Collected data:
(** The buffer is filled for every input, and holds at most ten bytes for a value. *)
Lemma lfzip_fill_correct input error :
  Forall is_u64 input -> 10 * Z.of_nat (length input) + 32 < 2 ^ 31 ->
  exists p bins overflow rec,
    new_NLMS_base 32 f64_0_5 f64_1 = Some p /\
    compress_loop p error (replicate (length input) f64_0) 0 input = Some (bins, overflow, rec) /\
    lfzip_fill input error = Some (store_array 2 (u16 <$> bins) ++ store_array 8 overflow) /\
    length bins = length input /\ (length overflow <= length input)%nat /\
    Forall2 (within error) input rec.
Proof.
  intros Hin Hlen. unfold lfzip_fill.
  destruct (new_NLMS_base 32 f64_0_5 f64_1) as [p |] eqn:Ep; [| vm_compute in Ep; discriminate].
  cbn [mbind option_bind]. set (zeros := replicate _ f64_0).
  assert (length zeros = length input) as Hz by apply length_replicate.
  rewrite assert_true by (apply Z.leb_le; unfold INT32_MAX; lia). cbn [mbind option_bind].
  destruct (overflow_total error input p zeros 0) as (bins & overflow & rec & E); [lia |].
  destruct (compress_loop_shape error input p zeros 0 bins overflow rec)
    as (H1 & H2 & H3 & H4 & _ & H6); [lia | done |].
  apply sublist_length in H3. rewrite drop_0, take_ge in H6 by lia.
  exists p, bins, overflow, rec. rewrite E. auto 7.
Qed.

(** C21: for every input whose buffer of ten bytes a value (and the 32 bytes of headers) fits
    an [int], not-a-numbers and infinities included, compression returns an error code of
    libbsc plus four, libbsc having refused the buffer it was given, or the number of bytes of
    the output; decompression of the output then gives the reconstruction of the compressor,
    each value of which is the input or within the error of it. *)
Theorem lfzip_roundtrip input error :
  Forall is_u64 input -> 10 * Z.of_nat (length input) + 32 < 2 ^ 31 ->
  exists tmp res out, lfzip_fill input error = Some tmp /\
    lfzip_compress input error = Some (res, out) /\
    ((exists code, bsc_compress tmp (Z.of_nat (length tmp)) = inl code /\ res = code + 4) \/
     res = Z.of_nat (length out) /\
     exists rec, lfzip_decompress out res error = Some rec /\ Forall2 (within error) input rec).
Proof.
  intros Hin Hlen.
  destruct (lfzip_fill_correct input error Hin Hlen)
    as (p & bins & overflow & rec & Ep & E & Ef & Hb & Ho & Hw).
  unfold lfzip_compress, lfzip_decompress. rewrite Ef, Ep. cbn [mbind option_bind].
  set (tmp := store_array 2 _ ++ _).
  assert (length tmp = (2 * length input + 8 * length overflow)%nat) as Ht.
  { unfold tmp. rewrite length_app, !length_store_array, length_fmap. lia. }
  set (len := Z.of_nat (length input)) in *.
  rewrite i32_id, u32_id by (unfold is_i32, is_u32; lia).
  destruct (bsc_compress tmp _) as [code | packed] eqn:Eb.
  { pose proof (bsc_codes _ _ _ Eb). rewrite int_of_ok by (unfold is_i32; lia).
    do 3 eexists. split; [done |]. split; [done |]. left. eauto. }
  pose proof (bsc_length _ _ _ Eb) as Hp. unfold LIBBSC_HEADER_SIZE in Hp.
  rewrite int_of_ok by (unfold is_i32; lia). do 3 eexists. split; [done |]. split; [done |]. right.
  split; [rewrite length_app, length_le_bytes; lia |].
  rewrite (load_at 4 4 (le_bytes 4 len ++ packed) [] len packed) by (lia || done).
  cbn [mbind option_bind].
  rewrite !i32_id, (assert_true (0 <=? _)) by ((apply Z.leb_le; lia) || (unfold is_i32; lia)).
  cbn [mbind option_bind].
  assert (slice (le_bytes 4 len ++ packed) 4 (Z.of_nat (length packed) + 4 - 4) = Some packed) as ->.
  { rewrite <- (app_nil_r packed) at 1. apply slice_app; [by rewrite length_le_bytes | lia]. }
  cbn [mbind option_bind].
  rewrite (bsc_lossless tmp packed) by (lia || done). cbn [mbind option_bind].
  rewrite assert_true by (apply Z.leb_le; unfold INT32_MAX; lia). cbn [mbind option_bind].
  rewrite (load_n_at 2 tmp [] (u16 <$> bins) (store_array 8 overflow) 0 len)
    by (rewrite ?length_fmap; lia || done ||
        (apply Forall_fmap, Forall_forall; intros; apply Z.mod_pos_bound; lia)).
  cbn [mbind option_bind]. exists rec. split; [| done]. unfold len. rewrite Nat2Z.id.
  eapply (loops_agree error tmp _ input p _ 0 bins overflow rec
            (store_array 2 (u16 <$> bins)) []); eauto.
  - rewrite length_replicate. lia.
  - by rewrite app_nil_r.
  - rewrite length_store_array, length_fmap. lia.
Qed.

End codec_correct.
End codec.

(** A packer that stores, and 40 values: 0.5, 0.5, ... and a NaN. *)
Definition stored (data : list Z) (n : Z) : Z + list Z :=
  if n <? 0 then inl (-1) else inr (take (Z.to_nat n) data).
Definition unstored (packed : list Z) (room : Z) : option (list Z) :=
  if Z.of_nat (length packed) <=? room then Some packed else None.
Definition sample : list Z := replicate 39 f64_0_5 ++ [f64_nan].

**What is expected**
All that belongs in the answer is the run of lines above from the line containing "assert (length zeros" through the line containing "the output; decompression", exactly as written.

**Response for this exercise**
  assert (length zeros = length input) as Hz by apply length_replicate.
  rewrite assert_true by (apply Z.leb_le; unfold INT32_MAX; lia). cbn [mbind option_bind].
  destruct (overflow_total error input p zeros 0) as (bins & overflow & rec & E); [lia |].
  destruct (compress_loop_shape error input p zeros 0 bins overflow rec)
    as (H1 & H2 & H3 & H4 & _ & H6); [lia | done |].
  apply sublist_length in H3. rewrite drop_0, take_ge in H6 by lia.
  exists p, bins, overflow, rec. rewrite E. auto 7.
Qed.

(** C21: for every input whose buffer of ten bytes a value (and the 32 bytes of headers) fits
    an [int], not-a-numbers and infinities included, compression returns an error code of
    libbsc plus four, libbsc having refused the buffer it was given, or the number of bytes of
    the output; decompression of the output then gives the reconstruction of the compressor,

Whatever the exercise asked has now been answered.